Problem details
Would you repeat every line of the material exactly?

Exercise materials
Lemma slots_of_cons (h : list IsingDomain) (r : ref) (doms : list ref) (d : IsingDomain) :
  h !! r = Some d ->
  slots_of h (r :: doms) = map (fun i => (r, i)) (used_variables d) ++ slots_of h doms.
Proof. intros Hd. unfold slots_of. cbn [flat_map]. now rewrite Hd. Qed.

(** With enough values, the assignment consumes one value per slot, in the
    order of the slots, and writes it to the field the slot names. *)
Lemma assign_domains_spec (doms : list ref) :
  forall (h : list IsingDomain) (x : list R),
    NoDup doms -> (forall r, r ∈ doms -> (r < length h)%nat) ->
    (length (slots_of h doms) <= length x)%nat ->
    exists h' : list IsingDomain,
      GlobalFit.assign_domains h doms x = (Ret (drop (length (slots_of h doms)) x), h') /\
      map cls h' = map cls h /\
      (forall r, r ∉ doms -> h' !! r = h !! r) /\
      (forall (p : nat) (r : ref) (i : nat) (v : R),
         slots_of h doms !! p = Some (r, i) -> x !! p = Some v ->
         exists (d' : IsingDomain) (l : string),
           h' !! r = Some d' /\ PARAMETER_LABELS !! i = Some l /\ getattr d' l = Some v).
Proof.
  induction doms as [|r doms IH]; intros h x Hnd Hin Hlen.
  - exists h. cbn. repeat split; try reflexivity. intros p r i v Hp. discriminate.
  - apply NoDup_cons in Hnd as [Hr Hnd].
    destruct (lookup_lt_is_Some_2 h r (Hin r ltac:(left))) as [d Hd].
    destruct (labels_spec d) as (ls & El & Hls & Hnd_ls & Hsub).
    pose proof (Forall2_length _ _ _ Hls) as Hlen_ls.
    rewrite (slots_of_cons h r doms d Hd) in *.
    rewrite length_app, length_map in Hlen.
    set (d1 := assign_fields d ls x). set (h1 := <[r := d1]> h).
    assert (Hc1 : map cls h1 = map cls h).
    { apply (map_cls_insert h r d); [exact Hd | apply cls_assign_fields]. }
    destruct (IH h1 (drop (length ls) x)) as (h' & E & Hc & Hframe & Hslot).
    { exact Hnd. }
    { intros r0 Hr0. unfold h1. rewrite length_insert. apply Hin. now right. }
    { rewrite (slots_of_classes h h1 doms Hc1), length_drop. lia. }
    rewrite (slots_of_classes h h1 doms Hc1) in E, Hslot.
    exists h'. cbn [GlobalFit.assign_domains]. unfold deref. rewrite Hd.
    cbn [mbind outcome_bind]. rewrite El.
    rewrite (assign_labels_spec r ls h x d Hd) by lia. fold d1. fold h1.
    rewrite E, drop_drop, length_app, length_map, <- Hlen_ls.
    split; [reflexivity|]. split; [now rewrite Hc|].
    split.
    + intros r0 Hr0. apply not_elem_of_cons in Hr0 as [Hne Hr0].
      rewrite (Hframe r0 Hr0). unfold h1. apply list_lookup_insert_ne. congruence.
    + intros p r0 i v Hp Hv.
      destruct (decide (p < length (used_variables d))%nat) as [Hlt|Hge].
      * rewrite lookup_app_l in Hp by (rewrite length_map; exact Hlt).
        change (((fun i => (r, i)) <$> used_variables d) !! p = Some (r0, i)) in Hp.
        rewrite list_lookup_fmap in Hp.
        destruct (used_variables d !! p) as [i'|] eqn:Ei; [|discriminate].
        cbn in Hp. injection Hp as <- <-.
        destruct (Forall2_lookup_l _ _ _ _ _ Hls Ei) as (l & Hl & Hpl).
        exists d1, l. split; [|split; [exact Hpl|]].
        -- rewrite (Hframe r Hr). unfold h1. apply list_lookup_insert_eq.
           now apply lookup_lt_Some in Hd.
        -- unfold d1. now apply (getattr_assign_fields ls d x p l v).
      * rewrite lookup_app_r in Hp by (rewrite length_map; lia).
        rewrite length_map in Hp.
        apply (Hslot (p - length (used_variables d))%nat r0 i v Hp).
        rewrite lookup_drop, <- Hlen_ls, <- Hv. f_equal. lia.
Qed.
Definition _renderChunk (this : t) (from : Z) : M unit :=
  let finalItem :=
    if totalRows this <? from + cachedItemsLen this
    then totalRows this else from + cachedItemsLen this in
  modify (with_planned (cons (from, finalItem))) ;;;   (* ghost *)
  w <- get ;;
  forEach (Object_keys (itemsInContainer w)) (λ key,
    w <- get ;;
    match itemsInContainer w !! key with
    | Some itemInContainer =>
        modify (with_table <[key := Entry Stale (e_node itemInContainer)]>) ;;;
        set_display (e_node itemInContainer) "none"
    | None => throw TypeError
    end) ;;;
  fragment <- for_rows (Z.to_nat (finalItem - from)) from
                (λ i fragment,
                   row <- createRow this i ;;
                   modify (with_table <[i := Entry Active row]>) ;;;
                   fragment_appendChild fragment row) [] ;;
  container_appendFragment fragment.

(** [while (container.children.length > 1) container.removeChild(container.lastChild)],
    with one unit of fuel per child. *)
Fixpoint remove_all_but_first (fuel : nat) : M unit :=
  match fuel with
  | O => ret tt
  | S fuel' =>
      w <- get ;;
      if decide (1 < length (children w))%nat
      then modify (with_children (λ c, removelast c)) ;;; remove_all_but_first fuel'
      else ret tt
  end.

(** The callback of [reduce]: an entry of the old table is kept when its
    status is 1. *)
Definition keep_active (old items : gmap Z entry) (index : Z) : gmap Z entry :=
  match old !! index with
  | Some item => if decide (e_status item = Active)
                 then <[index := item]> items else items
  | None => items
  end.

Response to this exercise
Lemma slots_of_cons (h : list IsingDomain) (r : ref) (doms : list ref) (d : IsingDomain) :
  h !! r = Some d ->
  slots_of h (r :: doms) = map (fun i => (r, i)) (used_variables d) ++ slots_of h doms.
Proof. intros Hd. unfold slots_of. cbn [flat_map]. now rewrite Hd. Qed.

(** With enough values, the assignment consumes one value per slot, in the
    order of the slots, and writes it to the field the slot names. *)
Lemma assign_domains_spec (doms : list ref) :
  forall (h : list IsingDomain) (x : list R),
    NoDup doms -> (forall r, r ∈ doms -> (r < length h)%nat) ->
    (length (slots_of h doms) <= length x)%nat ->
    exists h' : list IsingDomain,
      GlobalFit.assign_domains h doms x = (Ret (drop (length (slots_of h doms)) x), h') /\
      map cls h' = map cls h /\
      (forall r, r ∉ doms -> h' !! r = h !! r) /\
      (forall (p : nat) (r : ref) (i : nat) (v : R),
         slots_of h doms !! p = Some (r, i) -> x !! p = Some v ->
         exists (d' : IsingDomain) (l : string),
           h' !! r = Some d' /\ PARAMETER_LABELS !! i = Some l /\ getattr d' l = Some v).
Proof.
  induction doms as [|r doms IH]; intros h x Hnd Hin Hlen.
  - exists h. cbn. repeat split; try reflexivity. intros p r i v Hp. discriminate.
  - apply NoDup_cons in Hnd as [Hr Hnd].
    destruct (lookup_lt_is_Some_2 h r (Hin r ltac:(left))) as [d Hd].
    destruct (labels_spec d) as (ls & El & Hls & Hnd_ls & Hsub).
    pose proof (Forall2_length _ _ _ Hls) as Hlen_ls.
    rewrite (slots_of_cons h r doms d Hd) in *.
    rewrite length_app, length_map in Hlen.
    set (d1 := assign_fields d ls x). set (h1 := <[r := d1]> h).
    assert (Hc1 : map cls h1 = map cls h).
    { apply (map_cls_insert h r d); [exact Hd | apply cls_assign_fields]. }
    destruct (IH h1 (drop (length ls) x)) as (h' & E & Hc & Hframe & Hslot).
    { exact Hnd. }
    { intros r0 Hr0. unfold h1. rewrite length_insert. apply Hin. now right. }
    { rewrite (slots_of_classes h h1 doms Hc1), length_drop. lia. }
    rewrite (slots_of_classes h h1 doms Hc1) in E, Hslot.
    exists h'. cbn [GlobalFit.assign_domains]. unfold deref. rewrite Hd.
    cbn [mbind outcome_bind]. rewrite El.
    rewrite (assign_labels_spec r ls h x d Hd) by lia. fold d1. fold h1.
    rewrite E, drop_drop, length_app, length_map, <- Hlen_ls.
    split; [reflexivity|]. split; [now rewrite Hc|].
    split.
    + intros r0 Hr0. apply not_elem_of_cons in Hr0 as [Hne Hr0].
      rewrite (Hframe r0 Hr0). unfold h1. apply list_lookup_insert_ne. congruence.
    + intros p r0 i v Hp Hv.
      destruct (decide (p < length (used_variables d))%nat) as [Hlt|Hge].
      * rewrite lookup_app_l in Hp by (rewrite length_map; exact Hlt).
        change (((fun i => (r, i)) <$> used_variables d) !! p = Some (r0, i)) in Hp.
        rewrite list_lookup_fmap in Hp.
        destruct (used_variables d !! p) as [i'|] eqn:Ei; [|discriminate].
        cbn in Hp. injection Hp as <- <-.
        destruct (Forall2_lookup_l _ _ _ _ _ Hls Ei) as (l & Hl & Hpl).
        exists d1, l. split; [|split; [exact Hpl|]].
        -- rewrite (Hframe r Hr). unfold h1. apply list_lookup_insert_eq.
           now apply lookup_lt_Some in Hd.
        -- unfold d1. now apply (getattr_assign_fields ls d x p l v).
      * rewrite lookup_app_r in Hp by (rewrite length_map; lia).
        rewrite length_map in Hp.
        apply (Hslot (p - length (used_variables d))%nat r0 i v Hp).
        rewrite lookup_drop, <- Hlen_ls, <- Hv. f_equal. lia.
Qed.
Definition _renderChunk (this : t) (from : Z) : M unit :=
  let finalItem :=
    if totalRows this <? from + cachedItemsLen this
    then totalRows this else from + cachedItemsLen this in
  modify (with_planned (cons (from, finalItem))) ;;;   (* ghost *)
  w <- get ;;
  forEach (Object_keys (itemsInContainer w)) (λ key,
    w <- get ;;
    match itemsInContainer w !! key with
    | Some itemInContainer =>
        modify (with_table <[key := Entry Stale (e_node itemInContainer)]>) ;;;
        set_display (e_node itemInContainer) "none"
    | None => throw TypeError
    end) ;;;
  fragment <- for_rows (Z.to_nat (finalItem - from)) from
                (λ i fragment,
                   row <- createRow this i ;;
                   modify (with_table <[i := Entry Active row]>) ;;;
                   fragment_appendChild fragment row) [] ;;
  container_appendFragment fragment.

(** [while (container.children.length > 1) container.removeChild(container.lastChild)],
    with one unit of fuel per child. *)
Fixpoint remove_all_but_first (fuel : nat) : M unit :=
  match fuel with
  | O => ret tt
  | S fuel' =>
      w <- get ;;
      if decide (1 < length (children w))%nat
      then modify (with_children (λ c, removelast c)) ;;; remove_all_but_first fuel'
      else ret tt
  end.

(** The callback of [reduce]: an entry of the old table is kept when its
    status is 1. *)
Definition keep_active (old items : gmap Z entry) (index : Z) : gmap Z entry :=
  match old !! index with
  | Some item => if decide (e_status item = Active)
                 then <[index := item]> items else items
  | None => items
  end.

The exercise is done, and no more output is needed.